▸ **ASSIGNMENT**: In the listing below, lines with the string "AccessDashboardsWrite" are to be counted; the number is the entire reply.

▸ **INPUT**:

(** A route that writes through [authProjectForWrite] decides by the session beside the
    credential and not by the credential the request selected: a reader's key with an
    owner's cookie is admitted to a write that the key itself is refused. *)
Theorem write_route_borrows_session {W} (ops : Registry W) :
  exists (store : AuthStore) q p,
    principalFromRequest q = Ok p /\ p_Kind p = CredManagement /\
    Allow ops p (legacyWrite AccessPlansWrite) = false /\
    is_ok (authProjectForWrite ops q (legacyWrite AccessPlansWrite)) = true.
Proof.
  exists wit_store, {| hr_Method := "POST"; hr_Path := "/api/validation/tests/:id/commit";
     hr_Authorization := "Bearer agm_reader"; hr_XAPIKey := ""; hr_Cookie := Some "ann";
     hr_query_api_key := ""; hr_query_token := ""; hr_query_project_id := "";
     hr_param_project_id := ""; hr_param_workspace_id := "" |}.
  eexists. split; [by vm_compute|]. split_and!; by vm_compute.
Qed.
Definition bad_bearer : writeScope :=
  {| ws_user := ""; ws_workspaceID := ""; ws_projectID := ""; ws_role := ""; ws_isDemo := false;
     ws_grants := []; ws_split := false; ws_byAPIKey := false; ws_byManagementKey := false;
     ws_badKey := false; ws_badBearer := true |}.

Definition bad_key : writeScope :=
  {| ws_user := ""; ws_workspaceID := ""; ws_projectID := ""; ws_role := ""; ws_isDemo := false;
     ws_grants := []; ws_split := false; ws_byAPIKey := false; ws_byManagementKey := false;
     ws_badKey := true; ws_badBearer := false |}.

Definition user_scope (user : string) : writeScope :=
  {| ws_user := user; ws_workspaceID := ""; ws_projectID := ""; ws_role := ""; ws_isDemo := false;
     ws_grants := []; ws_split := false; ws_byAPIKey := false; ws_byManagementKey := false;
     ws_badKey := false; ws_badBearer := false |}.

Definition in_project (user : string) (p : Project) : writeScope :=
  withDemo
    {| ws_user := user; ws_workspaceID := pj_WorkspaceID p; ws_projectID := pj_ID p;
       ws_role := pj_Role p; ws_isDemo := false; ws_grants := []; ws_split := false;
       ws_byAPIKey := false; ws_byManagementKey := false; ws_badKey := false; ws_badBearer := false |}.

(** The project id the guard reads, the path parameter first. *)
Definition guard_project_id (q : HttpReq) : string :=
  firstNonEmpty [trim_space (hr_param_project_id q); trim_space (hr_query_project_id q)].

Definition resolveWriteScope (q : HttpReq) : result error writeScope :=
  match bearerToken q with
  | Some tok =>
      if (tok =? "")%string then Ok bad_bearer
      else
        match CredentialBySecret tok with
        | Err _ => Ok bad_bearer
        | Ok cred =>
            match ProjectByID (rc_ProjectID cred) with
            | Err _ => Ok bad_bearer
            | Ok project =>
                Ok (withDemo
                  {| ws_user := ""; ws_workspaceID := pj_WorkspaceID project;
                     ws_projectID := pj_ID project; ws_role := ""; ws_isDemo := false;
                     ws_grants := managementGrants (rc_Scopes cred); ws_split := false;
                     ws_byAPIKey := false; ws_byManagementKey := true; ws_badKey := false;
                     ws_badBearer := false |})
            end
        end
  | None =>
      if negb (api_key_of q =? "")%string then
        match ProjectByAPIKey (api_key_of q) with
        | Err _ => Ok bad_key
        | Ok project =>
            match ProjectCredentialSplit (pj_ID project) with
            | Err _ => Ok bad_key
            | Ok split =>
                Ok (withDemo
                  {| ws_user := ""; ws_workspaceID := pj_WorkspaceID project;
                     ws_projectID := pj_ID project; ws_role := ""; ws_isDemo := false;
                     ws_grants := []; ws_split := split; ws_byAPIKey := true;
                     ws_byManagementKey := false; ws_badKey := false; ws_badBearer := false |})
            end
        end
      else
        match hr_Cookie q with
        | None => Ok empty_scope
        | Some v =>
            if (v =? "")%string then Ok empty_scope
            else
              match UserBySessionToken v with
              | Err _ => Ok empty_scope
              | Ok user =>
                  let workspaceID := trim_space (hr_param_workspace_id q) in
                  if negb (workspaceID =? "")%string then
                    match WorkspaceRoleForUser user workspaceID with
                    | Err e => Err e
                    | Ok role =>
                        if (role =? "")%string then Ok (user_scope user)
                        else
                          Ok (withDemo
                            {| ws_user := user; ws_workspaceID := workspaceID; ws_projectID := "";
                               ws_role := role; ws_isDemo := false; ws_grants := [];
                               ws_split := false; ws_byAPIKey := false; ws_byManagementKey := false;
                               ws_badKey := false; ws_badBearer := false |})
                    end
                  else if negb (guard_project_id q =? "")%string then
                    match ProjectByIDForUser user (guard_project_id q) with
                    | Err _ => Ok (user_scope user)
                    | Ok project => Ok (in_project user project)
                    end
                  else
                    match DefaultProjectForUser user with
                    | Err _ => Ok (user_scope user)
                    | Ok project => Ok (in_project user project)
                    end
              end
        end
  end.

Context {W : Type}.

(** [None] is a server without a registry. *)
Definition scopeAllowsWrite (reg : option (Registry W)) (s : writeScope) : bool :=
  Allow (default NewRegistry reg) (scope_principal s) (legacyWrite AccessDashboardsWrite).

(** The request goes on to the handler, marked read-only or not, or is refused. *)
Inductive guard_answer :=
| Next (readOnlyCaller : bool)
| Refuse (e : error).

Definition no_scope_refusal (s : writeScope) : error :=
  if ws_badBearer s then NewHTTPError 401 "invalid credential"
  else if ws_badKey s then NewHTTPError 401 "invalid api key"
  else if (ws_user s =? "")%string then NewHTTPError 401 "login required"
  else NewHTTPError 403 "this request does not name a workspace it may write to".

Definition demoWriteGuard (reg : option (Registry W)) (q : HttpReq) : guard_answer :=
  if negb (mutatingMethod (hr_Method q)) then Next false
  else if (hr_Path q =? "")%string then Next false
  else
    let class := classifyWrite (hr_Path q) in
    match class with
    | writeUnscoped | writeClassed => Next false
    | _ =>
        match resolveWriteScope q with
        | Err e => Refuse e
        | Ok scope =>
            if (ws_workspaceID scope =? "")%string then Refuse (no_scope_refusal scope)
            else
              let mayWrite := scopeAllowsWrite reg scope in
              match class with
              | writeReadOnly | writeAgentAsk | writeAgentControl => Next (negb mayWrite)
              | _ =>
                  if mayWrite then Next false
                  else Refuse (NewHTTPError 403 (RefusalMessage AccessDashboardsWrite))
              end
        end
    end.

(** [agentRunReadOnly]: the mark of the guard or a selected credential that may not
    write. *)
Definition agentRunReadOnly (readOnlyCaller : bool) (principal : Principal) : bool :=
  readOnlyCaller || negb (Allow sessionWriteFloor principal (legacyWrite AccessDashboardsWrite)).

End Guard.

(** * Theorems *)

Section GuardLaws.
Context `{HL : AuthStoreLaws} {W : Type}.

(** The path and the query name at most one project, and no workspace is named. *)
Definition names_one_project (q : HttpReq) : Prop :=
  trim_space (hr_param_workspace_id q) = "" /\ guard_project_id q = sessionProjectID q.

(** The projects the store finds for these requests belong to a workspace; the ones from
    before workspaces do not. *)
Definition has_workspaces : Prop :=
  (forall i p, ProjectByID i = Ok p -> pj_WorkspaceID p <> "") /\
  (forall k p, ProjectByAPIKey k = Ok p -> pj_WorkspaceID p <> "") /\
  (forall u i p, ProjectByIDForUser u i = Ok p -> pj_WorkspaceID p <> "") /\
  (forall u p, DefaultProjectForUser u = Ok p -> pj_WorkspaceID p <> "").

(** What the guard resolves when the handler's resolver returns [p]: a scope with a
    workspace whose principal [Allow] cannot tell from [p]. *)
Definition same_caller (p : Principal) (s : writeScope) : Prop :=
  ws_workspaceID s <> "" /\
  forall (reg : Registry W) req, Allow reg (scope_principal s) req = Allow reg p req.

Lemma in_project_same user pj :
  pj_WorkspaceID pj <> "" -> pj_IsDemo pj = isDemoWorkspace (pj_WorkspaceID pj) ->
  same_caller (session_principal user pj) (in_project user pj).
Proof.
  intros Hws Hdemo. split; [done|]. intros reg req.
  assert (ws_isDemo (in_project user pj) = pj_IsDemo pj) as Hd.
  { rewrite Hdemo. unfold in_project, isDemoWorkspace. cbn.
    destruct (String.eqb_spec (pj_WorkspaceID pj) "") as [|_]; [done|]. cbn.
    destruct (String.eqb_spec (pj_WorkspaceID pj) DemoWorkspaceID) as [Heq|_]; [|by rewrite andb_false_r].
    rewrite andb_true_r. apply negb_true_iff, String.eqb_neq. congruence. }
  unfold scope_principal, session_principal, sessionGrants, membership, Allow.
  cbn [in_project withDemo ws_byManagementKey ws_byAPIKey p_Kind p_Grants p_Role pj_Role pj_IsDemo] in *.
  unfold in_project in Hd. cbn in Hd. cbn. by rewrite Hd.
Qed.
(* ===== verification/DemoQuota.v ===== *)
(** The demo's spend control ([src/internal/dataplane/store/demo_quota.go], the metering of
    [src/internal/app/demo_guard.go]).

    The ledger counts, per user and UTC day, the agent runs a guest of the demo started.
    A claim is one conditional statement and a refund another, so a history is a list of
    them in commit order, each with the instant it ran at.  The theorems: a day's
    accepted runs exceed the limit by at most the day's refunds, and a refund that
    arrives after midnight is taken from the wrong day. *)

From S2P Require Import Prelude GoStrings Operations OpAdapters OpRegistry Principals.
From Stdlib Require Import String.
Open Scope string_scope.
Open Scope list_scope.
Open Scope Z_scope.

(** Instants are nanoseconds of the Unix epoch; days are UTC days. *)
Definition day_ns : Z := 86400 * 1000000000.
Definition utc_day (now : Z) : Z := now / day_ns.
Definition nextUTCDay (now : Z) : Z := (utc_day now + 1) * day_ns.

Record DemoRunQuota := { Allowed : bool; Used : Z; Limit : Z; ResetsAt : Z }.

Abbreviation Ledger := (gmap (string * Z) Z).

Section Quota.
(** The identifiers the uuid library parses. *)
Context (valid_uuid : string -> bool).

Definition runs_of (l : Ledger) (user : string) (day : Z) : Z := default 0 (l !! (user, day)).

(** The insert, or the conditional update; [None] when no row comes back. *)
Definition claim (l : Ledger) (user : string) (day limit : Z) : Ledger * option Z :=
  match l !! (user, day) with
  | None => (<[(user, day) := 1]> l, Some 1)
  | Some runs =>
      if runs <? limit then (<[(user, day) := runs + 1]> l, Some (runs + 1)) else (l, None)
  end.

Definition ConsumeDemoAgentRun (now : Z) (user : string) (limit : Z) (l : Ledger)
  : Ledger * DemoRunQuota :=
  let quota allowed used :=
    {| Allowed := allowed; Used := used; Limit := limit; ResetsAt := nextUTCDay now |} in
  if limit <=? 0 then (l, quota false 0)
  else if negb (valid_uuid user) then (l, quota false 0)
  else
    match claim l user (utc_day now) limit with
    | (l', Some used) => (l', quota true used)
    | (l', None) => (l', quota false limit)
    end.

Definition DemoAgentRunsUsed (now : Z) (user : string) (l : Ledger) : Z :=
  if negb (valid_uuid user) then 0 else runs_of l user (utc_day now).

Definition RefundDemoAgentRun (now : Z) (user : string) (l : Ledger) : Ledger :=
  if negb (valid_uuid user) then l
  else
    match l !! (user, utc_day now) with
    | Some runs => <[(user, utc_day now) := Z.max (runs - 1) 0]> l
    | None => l
    end.

(** [meterDemoAsk]: [None] lets the question through unmetered or metered, with the
    refund the handler may call; an error refuses it. *)
Inductive meter :=
| Unmetered
| Metered
| Refused (e : error).

Definition plural (n : Z) (noun : string) : string :=
  if (n =? 1)%Z then ("1 " ++ noun)%string else (itoa n ++ " " ++ noun ++ "s")%string.

Definition demoQuotaMessage (q : DemoRunQuota) : string :=
  if Limit q <=? 0 then
    "The agent is switched off in this shared demo. Connect your own project to ask it questions about your data."
  else
    ("You've used all " ++ plural (Limit q) "question" ++
     " the shared demo gives each person per day — the answers run on the demo owner's account, which is why there's a limit. Your questions reset tomorrow. Connect your own project and the agent answers about YOUR data, with no cap.")%string.

Definition meterDemoAsk (now : Z) (demoProjectID : string) (demoAskLimit : Z) (project : Project)
    (user : string) (l : Ledger) : Ledger * meter :=
  if negb (pj_IsDemo project) || sessionAllowsWrite project then (l, Unmetered)
  else if negb (pj_ID project =? demoProjectID)%string then
    (l, Refused (NewHTTPError 403
       "The agent answers questions in the demo project. Connect your own project to ask it about your data."))
  else
    let '(l', q) := ConsumeDemoAgentRun now user demoAskLimit l in
    if Allowed q then (l', Metered)
    else (l', Refused (NewHTTPError 429 (demoQuotaMessage q))).

(** ** Histories *)

Inductive event :=
| Claim (now : Z) (user : string)
| Refund (now : Z) (user : string).

(** A history under one limit; the claims it accepted, by user and day. *)
Fixpoint replay (limit : Z) (es : list event) (l : Ledger) : Ledger * list (string * Z) :=
  match es with
  | [] => (l, [])
  | Claim now u :: es' =>
      let '(l1, q) := ConsumeDemoAgentRun now u limit l in
      let '(l2, acc) := replay limit es' l1 in
      (l2, if Allowed q then (u, utc_day now) :: acc else acc)
  | Refund now u :: es' => replay limit es' (RefundDemoAgentRun now u l)
  end.

Definition is_for (u : string) (d : Z) (x : string * Z) : bool :=
  (fst x =? u)%string && (snd x =? d).

Definition accepted (limit : Z) (es : list event) (l : Ledger) (u : string) (d : Z) : Z :=
  Z.of_nat (List.length (List.filter (is_for u d) (snd (replay limit es l)))).

(** The refunds that ran on a day. *)
Definition refunds (es : list event) (u : string) (d : Z) : Z :=
  Z.of_nat (List.length (List.filter
    (fun e => match e with Refund now v => is_for u d (v, utc_day now) | _ => false end) es)).

(** * Theorems *)

Lemma claim_runs l u d limit u' d' :
  0 <= runs_of l u d ->
  runs_of (fst (claim l u d limit)) u' d' =
  runs_of l u' d' + (if is_for u' d' (u, d) then match snd (claim l u d limit) with Some _ => 1 | None => 0 end else 0).
Proof.
  intros Hnn. unfold claim, runs_of, is_for in *. simpl.
  destruct (decide ((u, d) = (u', d'))) as [[= -> ->]|Hne].
  - rewrite String.eqb_refl, Z.eqb_refl. simpl. destruct (l !! (u', d')) as [runs|] eqn:Hr; simpl.
    + destruct (runs <? limit); simpl; [rewrite lookup_insert_eq|rewrite Hr]; simpl; lia.
    + rewrite lookup_insert_eq. simpl. lia.
  - assert ((u =? u')%string && (d =? d') = false) as ->.
    { destruct (String.eqb_spec u u') as [->|]; [|done]. destruct (Z.eqb_spec d d') as [->|]; done. }
    destruct (l !! (u, d)) as [runs|]; simpl; [destruct (runs <? limit); simpl|];
      rewrite ?lookup_insert_ne by done; lia.
Qed.

Lemma consume_runs now u limit l u' d' :
  0 <= runs_of l u (utc_day now) ->
  runs_of (fst (ConsumeDemoAgentRun now u limit l)) u' d' =
  runs_of l u' d' + (if Allowed (snd (ConsumeDemoAgentRun now u limit l)) && is_for u' d' (u, utc_day now) then 1 else 0).
Proof.
  intros Hnn. unfold ConsumeDemoAgentRun. destruct (limit <=? 0); simpl; [lia|].
  destruct (negb (valid_uuid u)); simpl; [lia|].
  pose proof (claim_runs l u (utc_day now) limit u' d' Hnn) as Hc.
  destruct (claim l u (utc_day now) limit) as [l' [used|]]; simpl in *; rewrite Hc;
    destruct (is_for _ _ _); simpl; lia.
Qed.

(** An accepted claim found room. *)
Lemma consume_bound now u limit l u' d' :
  (forall v e, 0 <= runs_of l v e) -> (0 <= limit) ->
  runs_of l u' d' <= limit ->
  runs_of (fst (ConsumeDemoAgentRun now u limit l)) u' d' <= limit.
Proof.
  intros Hnn Hl Hb. unfold ConsumeDemoAgentRun. destruct (Z.leb_spec limit 0); simpl; [done|].
  destruct (negb (valid_uuid u)); simpl; [done|].
  assert (runs_of (fst (claim l u (utc_day now) limit)) u' d' <= limit) as Hc.
  { unfold claim, runs_of in *. destruct (l !! (u, utc_day now)) as [runs|] eqn:Hr; simpl.
    - destruct (Z.ltb_spec runs limit); simpl; [|done].
      destruct (decide ((u, utc_day now) = (u', d'))) as [->|]; [rewrite lookup_insert_eq; simpl; lia|].
      by rewrite lookup_insert_ne.
    - destruct (decide ((u, utc_day now) = (u', d'))) as [->|]; [rewrite lookup_insert_eq; simpl; lia|].
      by rewrite lookup_insert_ne. }
  by destruct (claim l u (utc_day now) limit) as [l' [used|]].
Qed.

Lemma refund_runs now u l u' d' :
  0 <= runs_of l u' d' ->
  runs_of l u' d' - (if is_for u' d' (u, utc_day now) then 1 else 0)
    <= runs_of (RefundDemoAgentRun now u l) u' d' <= runs_of l u' d' /\
  0 <= runs_of (RefundDemoAgentRun now u l) u' d'.
Proof.
  intros Hnn. unfold RefundDemoAgentRun. destruct (negb (valid_uuid u)).
  { destruct (is_for _ _ _); lia. }
  unfold runs_of, is_for in *. simpl. destruct (decide ((u, utc_day now) = (u', d'))) as [[= -> <-]|Hne].
  - rewrite String.eqb_refl, Z.eqb_refl. simpl.
    destruct (l !! (u', utc_day now)) as [runs|] eqn:Hr; simpl in *; [rewrite lookup_insert_eq|rewrite Hr]; simpl; lia.
  - destruct (l !! (u, utc_day now)) as [runs|]; [rewrite lookup_insert_ne by done|];
      destruct (_ && _); lia.
Qed.

Lemma refunds_cons e es u d :
  refunds (e :: es) u d =
  (match e with Refund now v => if is_for u d (v, utc_day now) then 1 else 0 | _ => 0 end) + refunds es u d.
Proof.
  unfold refunds. cbn [List.filter]. destruct e as [now v|now v]; [lia|].
  destruct (is_for u d (v, utc_day now)); simpl; lia.
Qed.

Lemma budget limit es l u d :
  (forall v e, 0 <= runs_of l v e) -> 0 <= limit -> runs_of l u d <= limit ->
  runs_of l u d + accepted limit es l u d - refunds es u d <= runs_of (fst (replay limit es l)) u d <= limit.
Proof.
  unfold accepted. revert l. induction es as [|e es IH]; intros l Hnn Hl Hb.
  { unfold refunds. simpl. lia. }
  rewrite refunds_cons. destruct e as [now v|now v]; cbn [replay].
  - pose proof (consume_runs now v limit l u d (Hnn _ _)) as Hc.
    pose proof (consume_bound now v limit l u d Hnn Hl Hb) as Hcb.
    assert (forall v' e, 0 <= runs_of (fst (ConsumeDemoAgentRun now v limit l)) v' e) as Hnn'.
    { intros v' e. rewrite consume_runs by apply Hnn. specialize (Hnn v' e). clear Hc; case_match; lia. }
    destruct (ConsumeDemoAgentRun now v limit l) as [l1 q]. cbn [fst snd] in *.
    specialize (IH l1 Hnn' Hl Hcb). destruct (replay limit es l1) as [l2 acc]. cbn [fst snd] in *.
    destruct (Allowed q); simpl in *; [|lia].
    destruct (is_for u d (v, utc_day now)); cbn [List.length] in *; lia.
  - pose proof (refund_runs now v l u d (Hnn _ _)) as [Hr _].
    assert (forall v' e, 0 <= runs_of (RefundDemoAgentRun now v l) v' e) as Hnn'
      by (intros v' e; apply refund_runs, Hnn).
    assert (runs_of (RefundDemoAgentRun now v l) u d <= limit) as Hb' by lia.
    specialize (IH _ Hnn' Hl Hb'). destruct (replay limit es _) as [l2 acc]. cbn [fst snd] in *. lia.
Qed.

(** From an empty ledger, whatever the order in which claims and refunds of all users
    commit, the ledger never counts more than the limit, and the runs accepted for a user
    on a day exceed the limit by no more than the refunds that ran for that user on that
    day.  A limit of zero or less accepts none. *)
Theorem demo_budget limit es u d :
  (0 <= limit -> runs_of (fst (replay limit es ∅)) u d <= limit /\
                 accepted limit es ∅ u d <= limit + refunds es u d) /\
  (limit <= 0 -> accepted limit es ∅ u d = 0).
Proof.
  split.
  - intros Hl. assert (forall v e, runs_of ∅ v e = 0) as Hz by (intros; unfold runs_of; by rewrite lookup_empty).
    pose proof (budget limit es ∅ u d) as Hb. rewrite Hz in Hb.
    destruct Hb as [H1' H2']; [intros; by rewrite Hz|done|done|]. lia.
  - intros Hl. unfold accepted. generalize (∅ : Ledger). induction es as [|[now v|now v] es IH]; intros l; [done| |apply IH].
    cbn [replay]. unfold ConsumeDemoAgentRun. rewrite (proj2 (Z.leb_le limit 0) Hl).
    specialize (IH l). destruct (replay limit es l) as [l2 acc]. exact IH.
Qed.

(** The budget refills at the next midnight, within a day. *)
Lemma resets_within_a_day now : now < nextUTCDay now <= now + day_ns /\ utc_day (nextUTCDay now) = utc_day now + 1.
Proof.
  unfold nextUTCDay, utc_day, day_ns. pose proof (Z.div_mod now (86400 * 1000000000) ltac:(lia)) as Hdm.
  pose proof (Z.mod_pos_bound now (86400 * 1000000000) ltac:(lia)) as Hmod.
  split; [lia|]. by rewrite Z.div_mul.
Qed.

End Quota.

(** A refund is booked on the day it runs, not on the day of the run it gives back: a
    question that started before midnight and failed after it returns an ask of the new
    day, in which a guest then has more runs accepted than the limit, none of them
    refunded. *)
Theorem late_refund_is_an_extra_ask :
  let yesterday := day_ns - 1 in
  let today := day_ns in
  let es := [Claim yesterday "u"; Claim today "u"; Claim today "u"; Refund (today + 1) "u"; Claim (today + 2) "u"] in
  accepted (fun _ => true) 2 es ∅ "u" 0 = 1 /\
  accepted (fun _ => true) 2 es ∅ "u" 1 = 3.
Proof. by vm_compute. Qed.

Lemma demo_budget_witness :
  accepted (fun _ => true) 2 [Claim 0 "u"; Claim 1 "u"; Claim 2 "u"] ∅ "u" 0 <= 2 /\
  accepted (fun _ => true) 0 [Claim 0 "u"] ∅ "u" 0 = 0.
Proof.
  split.
  - destruct (demo_budget (fun _ => true) 2 [Claim 0 "u"; Claim 1 "u"; Claim 2 "u"] "u" 0) as [Hb _].
    destruct Hb as [_ Hb]; [lia|]. exact Hb.
  - destruct (demo_budget (fun _ => true) 0 [Claim 0 "u"] "u" 0) as [_ Hz]. apply Hz. lia.
Defined.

▸ **THE ANSWER**: 3